N-acetyltransferase is involved in baicalein-induced N-acetylation of 2-aminofluorene and DNA-2-aminofluorene adduct formation in human leukemia HL-60 cells.

Many arylamine and hydrazine drugs are acetylated by cytosolic N-acetyltransferase (NAT). The human promyelocytic leukemia cell line (HL-60) has been shown to acetylate arylamine and contain NAT activity. The purpose of this study was to determine whether or not baicalein could affect N-acetylation of 2-aminofluorene (AF) in HL-60 cells. Acetylated and nonacetylated AF were determined by using high performance liquid chromatography. Baicalein displayed a dose-dependent inhibition of cytosolic and intact cells' NAT activity and reduced the number of viable cells.
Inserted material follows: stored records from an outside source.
(** Cookies: for a nonempty name the search of [mg_get_cookie] ends within one
    step per byte of the header, and a header that starts with [name=value],
    followed by nothing or by ["; "] and more cookies, gives that value: its
    length with the value in the buffer, or -3 with an empty string when the
    buffer is too small. *)
Theorem mg_get_cookie_first (name v more : bytes) (dst_size : nat) :
  cstr name -> name <> [] -> cstr v -> cstr more -> (0 < dst_size)%nat ->
  (c_space ∉ v) -> last v <> Some c_semi -> chr v <> c_dquote ->
  (more = [] \/ exists m, more = c_semi :: c_space :: m) ->
  let header := name ++ c_eq :: v ++ more in
  (forall n, n <> [] -> cstr n ->
     is_Some (mg_get_cookie (S (length header)) (Some header) (Some n) (Some dst_size))) /\
  mg_get_cookie (S (length header)) (Some header) (Some name) (Some dst_size) =
    Some (if (length v <? dst_size)%nat then (Z.of_nat (length v), Some (v ++ [0]))
          else (-3, Some [0])).
Proof.
  intros Hn Hne Hv Hm Hd Hsp Hsemi Hq Hmore header.
  assert (cstr header) as Hh.
  { apply Forall_app. split; [done|]. constructor; [done|]. by apply Forall_app. }
  unfold mg_get_cookie. destruct dst_size as [|d]; [lia|]. split.
  { intros n Hn' Hcn. pose proof (cookie_find_enough (S (length header)) header 0 n
      Hh Hcn Hn' ltac:(lia) ltac:(lia)). by destruct (cookie_find _ _ _ _). }
  subst header. rewrite cookie_find_first by done. f_equal.
  set (h := name ++ c_eq :: v ++ more). set (s := (length name + 1)%nat).
  assert (drop s h = v ++ more) as Hdrop.
  { subst s h. rewrite drop_app_ge by lia.
    by replace (length name + 1 - length name)%nat with 1%nat by lia. }
  assert (forall k, at_ h (s + k) = at_ (v ++ more) k) as Hat.
  { intros k. unfold at_. rewrite <- Hdrop. by rewrite lookup_drop. }
  assert (length h = (s + length v + length more)%nat) as Hlen.
  { subst h s. rewrite length_app. simpl. rewrite length_app. lia. }
  assert (Hlast : at_ h (s + length v - 1) <> c_semi) by (by apply cookie_value_end).
  assert (Hquote : at_ h s <> c_dquote).
  { rewrite <- (Nat.add_0_r s), Hat. unfold at_. destruct v as [|c0 v']; [|exact Hq].
    destruct Hmore as [->|[m ->]]; done. }
  unfold cookie_value. rewrite Hdrop.
  set (p := if at_ h (match find_byte c_space (v ++ more) with Some k => (s + k)%nat
              | None => length h end - 1) =? c_semi then _ else _).
  assert (p = (s + length v)%nat) as ->.
  { subst p. destruct Hmore as [->|[m ->]].
    - rewrite app_nil_r, (proj2 (find_byte_None _ _)) by done.
      rewrite Hlen, Nat.add_0_r. by rewrite (proj2 (Z.eqb_neq _ _)).
    - replace (v ++ c_semi :: c_space :: m) with ((v ++ [c_semi]) ++ c_space :: m)
        by by rewrite <- app_assoc.
      rewrite find_byte_app by (rewrite not_elem_of_app, list_elem_of_singleton; done).
      rewrite length_app. simpl length.
      replace (s + (length v + 1) - 1)%nat with (s + length v)%nat by lia.
      rewrite Hat. unfold at_. rewrite list_lookup_middle by done. done. }
  rewrite (proj2 (Z.eqb_neq (at_ h s) c_dquote)) by done. cbn [andb].
  replace (s + length v - s)%nat with (length v) by lia.
  case_match; [|done]. rewrite Hdrop, mg_strlcpy_take.
  replace (length v + 1 - 1)%nat with (length v) by lia. by rewrite take_app_length.
Qed.

Lemma mg_get_cookie_first_witness :
  mg_get_cookie 30 (Some (B "sid=42ab; theme=dark; foo=xy")) (Some (B "sid")) (Some 8%nat)
  = Some (4, Some (B "42ab" ++ [0])).
Proof.
  apply (mg_get_cookie_first (B "sid") (B "42ab") (B "; theme=dark; foo=xy") 8);
    try (apply (bool_decide_unpack _); by_eval); try done; try lia.
  right. by exists (B "theme=dark; foo=xy").
Defined.

(** An empty cookie name: on a header that does not start with ['='] the search
    finds the empty string at the same place again and again, so
    [mg_get_cookie] does not return, whatever number of iterations is allowed. *)
Theorem mg_get_cookie_empty_name_diverges (header : bytes) (dst_size fuel : nat) :
  chr header <> c_eq -> (0 < dst_size)%nat ->
  mg_get_cookie fuel (Some header) (Some []) (Some dst_size) = None.
Proof.
  intros Hh Hd. unfold mg_get_cookie. destruct dst_size as [|d]; [lia|].
  assert (cookie_find fuel header 0 [] = OutOfFuel) as ->; [|done].
  induction fuel as [|fuel IH]; [done|]. cbn [cookie_find]. rewrite drop_0.
  assert (mg_strcasestr header [] = Some 0%nat) as ->.
  { unfold mg_strcasestr. replace (Z.to_nat _) with (S (length header)) by (simpl; lia). done. }
  simpl. assert (at_ header 0 = chr header) as -> by by destruct header.
  by rewrite (proj2 (Z.eqb_neq _ _)).
Qed.

Lemma mg_get_cookie_empty_name_diverges_witness :
  mg_get_cookie 1000 (Some (B "sid=42")) (Some []) (Some 8%nat) = None.
Proof. apply mg_get_cookie_empty_name_diverges; [done|lia]. Defined.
Time-course experiments showed that N-acetylation of AF, measured from intact HL-60 cells, was inhibited by baicalein for up to 48 h. Baicalein also decreased AF-DNA adduct formation in the examined cells. The effects of baicalein on NAT were examined by flow cytometry and NAT gene expression was examined by polymerase chain reaction. The results demonstrated that baicalein inhibited NAT1 mRNA gene expression and reduced the level of NAT in HL-60 cells. These results show that baicalein can affect the NAT activity of human leukemia cells in vitro.